Y nuevamente esa es una forma de resolver todos nuestros problemas. En otras palabras, esto lo llevará a considerar al cuerpo y al bienestar del cuerpo antes que su bienestar particular y personal. En efecto, la mitad de nuestros problemas actuales se deben a que somos demasiado individualistas en todo nuestro concepto de la salvación. Gracias a Dios que se trata de una salvación individual, cosa que hemos de subrayar siempre; pero no hemos de considerarlo desde un punto de vista individualista. Las personas siempre piensan en sí mismas y se consideran a sí mismas. Vienen a la iglesia de Dios para recibir algo para ellas mismas. Tratemos de obtener un concepto correcto de la iglesia, de esta cosa inmensa en la cual hemos sido puestos. No somos sino pequeñas partes y miembros y porciones; por lo tanto, pensemos en el todo y no en la parte. El hombre en el ejército no está luchando por sí mismo, está luchando por su país, ese es el argumento.

Tan pronto una persona comience a comprender todas estas cosas, estará dispuesta a pasar por alto sus derechos, sus derechos personales e individualistas. Es preciso que entienda este concepto de la iglesia como cuerpo de Cristo, y el gran privilegio de ser simplemente una pequeña parte o porción del mismo. Entonces ya no pensará primeramente en sus derechos, sino que en adelante estará interesado en el desarrollo y avance de todo el cuerpo, también de cada una de las otras partes—también de su vecino, del prójimo de aquél, y así sucesivamente. Juntos ellos ven esta gran unidad, la unidad vital orgánica del todo. La persona que llega a comprender esto ya no se preocupa por sus derechos como tales, ya no habla de ellos, ya no está velando por ellos y guardándolos; todo eso cesa. Además, está dispuesta a escuchar y está lista para aprender. Comprendiendo que no posee el monopolio de toda la verdad y que otras personas también tienen sus opiniones e ideas, siempre está dispuesta a escuchar y aprender. No rechaza las cosas en forma automática; en cambio, es paciente, es comprensiva y si alguien le dice, «pero, espere un minuto, yo creo que.», estará dispuesta a escuchar y a prestarle la atención adecuada. No le va a rechazar de plano, sino que dará a esa persona una oportunidad completa de exponer su posición. Luego la considerará lo mejor que pueda. En otras palabras, este hombre es la antítesis de aquél que he estado describiendo en términos negativos.

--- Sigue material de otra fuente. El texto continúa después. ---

(* ===== verification/WfSweep.v ===== *)
(** * The other handlers of a run (workflow/src/timeout.rs, functions/sweep.rs, stop.rs,
    wake.rs, status.rs, node_result.rs, stamp_reply.rs)

    [workflow::sweep] runs from a cron tick: it polls every run that is not terminal, times
    out the nodes past their deadline (a fresh attempt while the budget lasts, then a failure)
    and deletes the terminal runs past their retention; [SweepProperties] says what becomes of
    every node, the calls of the harness included.  [workflow::stop] marks a run aborted,
    [workflow::wake] enqueues a tick when a node's session finishes, [workflow::status] and
    [workflow::node-result] read.  [workflow::stamp-reply] rewrites the arguments of a
    [workflow::start] call made by an agent, so that the caller's identity is the true one. *)

From Stdlib Require Import Ascii ZArith Lia.
From S2P Require Import Prelude Json StateStore StateService WfTypes WfDag WfBus WfTick.

(** [a - b] on [i64], as compiled for release, and [a.saturating_sub(b)]. *)
Definition sub_i64 (a b : Z) : Z := ((a - b - i64_min) mod 2 ^ 64 + i64_min)%Z.
Definition saturating_sub_i64 (a b : Z) : Z := Z.max i64_min (Z.min i64_max (a - b)).

(** ** Timeouts (timeout.rs) *)

Module Timeout.

Inductive TimeoutAction : Type :=
| StillWaiting
| Refire (attempt : Z)
| FailOut.

Definition timeout_action (c : NodeCheckpoint) (default_timeout_ms max_retries now : Z) : TimeoutAction :=
  match state c with
  | NRunning =>
      let timeout := default default_timeout_ms (pending_timeout_ms c) in
      let since := default now (pending_at c) in
      let expired := (timeout <=? Z.max (saturating_sub_i64 now since) 0)%Z in
      if negb expired then StillWaiting
      else if (retries c <? max_retries)%Z then Refire (retries c + 1)
      else FailOut
  | _ => StillWaiting
  end.

End Timeout.

(** ** The sweep (functions/sweep.rs) *)

Module Sweep.
Import Ids Store Events Reconcile Tick Timeout.

Definition TERMINAL_RETENTION_MS : Z := 24 * 60 * 60 * 1000.

Section Sweep.
Context {St : Type} `{StateBus St} `{SerdeText} (env : Env).
Abbreviation M := (Prog St).

(** Stops the session of a timed-out attempt. *)
Definition stop_attempt (c : NodeCheckpoint) : M unit :=
  match session_id c with Some sid => harness_stop_session env sid | None => ret tt end.

(** The loop over the uids the record had when it began; [unwrap] of a missing one panics. *)
Fixpoint sweep_nodes (def : WorkflowDef) (results : gmap string Value) (now : Z) (uids : list string)
    (r : WorkflowRunRecord) : M WorkflowRunRecord :=
  match uids with
  | [] => ret r
  | uid :: rest =>
      match run_nodes r !! uid with
      | None => throw (StateError "called `Option::unwrap()` on a `None` value")
      | Some c =>
          match timeout_action c (default_pending_timeout_ms (cfg env)) (max_node_retries (cfg env)) now with
          | StillWaiting => sweep_nodes def results now rest r
          | Refire attempt =>
              do! stop_attempt c in
              let! r1 := fire_node env def uid results (update_cp uid (set_retries attempt) r) in
              sweep_nodes def results now rest r1
          | FailOut =>
              do! stop_attempt c in
              sweep_nodes def results now rest
                (update_cp uid (λ c, set_cp_error (Some "node_timeout") (set_state Failed c)) r)
          end
      end
  end.

Definition sweep_one_run (id : string) (now : Z) : M bool :=
  let! found := get_run env id in
  match found with
  | None => ret false
  | Some r =>
      if is_terminal (status r) then ret false
      else
        let! d := get_def env (run_id r) in
        match d with
        | None => ret false
        | Some def =>
            let! r1 := reconcile_run env r in
            let! p := load_done_results env r1 in
            let '(results, r2) := p in
            let! r3 := sweep_nodes def results now (btree_keys (run_nodes r2)) r2 in
            do! put_run env r3 in
            do! ignore (enqueue_tick env (run_id r3) (succ_u64 (step r3))) in
            ret true
        end
  end.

Pero podemos proseguir aun más. Afirmo que esa persona está dispuesta a sufrir, dispuesta a sufrir injusticias, si es necesario, por amor a la verdad, por amor a la causa, por amor al cuerpo total. Pablo lo ha expresado de una vez para siempre en su gran declaración en 1 Corintios 13: «El amor es su¬frido, es benigno; el amor no tiene envidia, el amor no es jactancioso, no se envanece; no es indecoroso, no busca lo suyo, no se irrita, no guarda rencor; no se goza de la injusticia, mas se goza de la verdad. Todo lo sufre, todo lo cree, todo lo espera, todo lo soporta. El amor nunca deja de ser». Eso es lo que el apóstol nos dice aquí que practiquemos: ‘Sometiéndoos unos a otros en el temor de Cristo’. No se envanezcan, no se jacten, no sean desconfiados. Líbrense del ego, llénense de amor, crean, alienten la esperanza, nunca desmayen, sean pacientes y practiquen la longanimidad.

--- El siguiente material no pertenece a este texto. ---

(* ===== verification/WfStart.v ===== *)
(** * Starting a run (workflow/src/functions/start.rs)

    [workflow::start] parses an untrusted definition (one error lists every problem of its
    shape), folds the nodes a node reads into its dependencies, validates the graph, answers a
    repeated idempotency key with the run it started, checks the models against the router's
    catalog, bounds the nesting of workflows, stores the definition and the record, and
    enqueues the first tick. *)

From Stdlib Require Import Ascii ZArith Lia.
From S2P Require Import Prelude Json StateStore StateService WfTypes WfDag WfBus WfTick.

Module Start.
Import Ids Dag Store.

Definition MAX_NODES : Z := 10000.
Definition MAX_IDEM_KEY_LEN : Z := 1024.
Definition SUPPORTED_DEF_VERSION : Z := 1.
Definition MAX_WORKFLOW_DEPTH : Z := 8.

(** A string between double quotes. *)
Definition quoted (s : string) : string := dq +:+ s +:+ dq.

(** ** The request *)

Record StartRequest : Type := mk_start {
  definition : WorkflowDef;
  sr_input : Value;
  idempotency_key : option string;
  sr_notify : option NotifySpec;
  sr_reply_to : option ReplySpec;
  sr_caller : option string;
}.

Definition SHAPE_HINT : string :=
  "Expected shape: {" +:+ quoted "definition" +:+ ":{" +:+ quoted "nodes" +:+ ":{" +:+ quoted "<id>" +:+ ":{"
  +:+ quoted "agent" +:+ ":{" +:+ quoted "model" +:+ ":" +:+ quoted "<id from router::models::list>" +:+ "},"
  +:+ quoted "input" +:+ ":{" +:+ quoted "from" +:+ ":" +:+ quoted "run_input" +:+ "}}},"
  +:+ quoted "output" +:+ ":{" +:+ quoted "from" +:+ ":" +:+ quoted "node:<id>" +:+ "}}}. `version` defaults to 1. "
  +:+ "Each node is {agent, input, depends_on?, fanout?}; a pure source node may omit `input` (defaults to run_input). "
  +:+ "Full field docs are inline in this function's request schema.".

Definition ALLOWED_DEF_KEYS : list string := ["version"; "nodes"; "output"; "default_functions"].
Definition ALLOWED_NODE_KEYS : list string := ["agent"; "input"; "depends_on"; "fanout"].
Definition ALLOWED_AGENT_KEYS : list string := ["model"; "provider"; "system_prompt"; "functions"; "output"].

(** A member that is there and not null. *)
Definition has_member (k : string) (m : Fields) : bool :=
  match obj_get k m with Some v => negb (is_null v) | None => false end.

(** The source-node [input] default. *)
Definition normalize_node (node : Value) : Value :=
  match node with
  | Obj n =>
      let has_deps := match v ← obj_get "depends_on" n; as_array v with Some (_ :: _) => true | _ => false end in
      if negb (has_member "input" n) && negb has_deps && negb (has_member "fanout" n)
      then Obj (obj_insert "input" (json_obj [("from", Str "run_input")]) n)
      else node
  | _ => node
  end.

Definition normalize_request (v : Value) : Value :=
  match v with
  | Obj obj =>
      let obj := if obj_has "definition" obj then obj
                 else match obj_get "workflow" obj with
                      | Some wf => obj_insert "definition" wf (obj_remove "workflow" obj)
                      | None => obj
                      end in
      match obj_get "definition" obj with
      | Some (Obj d) =>
          match obj_get "nodes" d with
          | Some (Obj ns) =>
              let ns := (λ p : string * Value, (p.1, normalize_node p.2)) <$> ns in
              Obj (obj_insert "definition" (Obj (obj_insert "nodes" (Obj ns) d)) obj)
          | _ => Obj obj
          end
      | _ => Obj obj
      end
  | _ => v
  end.

Definition json_type (v : Value) : string :=
  match v with
  | Null => "null" | Bool _ => "a boolean" | Num _ => "a number" | Str _ => "a string" | Arr _ => "an array"
  | Obj _ => "an object"
  end.

(** The keys that are not allowed, each with the hint its place calls for. *)
Definition unknown_keys (allowed elsewhere : list string) (m : Fields) (before : string -> string) (hint : string -> string)
  : list string :=
  omap (λ k, if decide (k ∈ allowed) then None
             else Some (before k +:+ (if decide (k ∈ elsewhere) then hint k else EmptyString))) (obj_keys m).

En efecto, puedo resumir todo esto expresándolo de la siguiente manera: la única persona que puede someterse a otros en el temor de Cristo es la persona que realmente es llena del Espíritu, porque la persona llena del Espíritu es una persona que muestra y exhibe el fruto del Espíritu. Y el fruto del Espíritu es ‘amor, gozo, paz, paciencia, benignidad, bondad, fe, mansedumbre, templanza’. Si una persona es llena de estas características, no habrá dificultades con ella, no habrá problemas. Esa persona siempre estará dispuesta a someterse con prontitud, de buena gana, voluntariamente, siempre por el amor a otros y por el bien de la causa entera. La única persona que puede hacer esto es aquella que muestra el fruto del Espíritu, porque es llena del Espíritu.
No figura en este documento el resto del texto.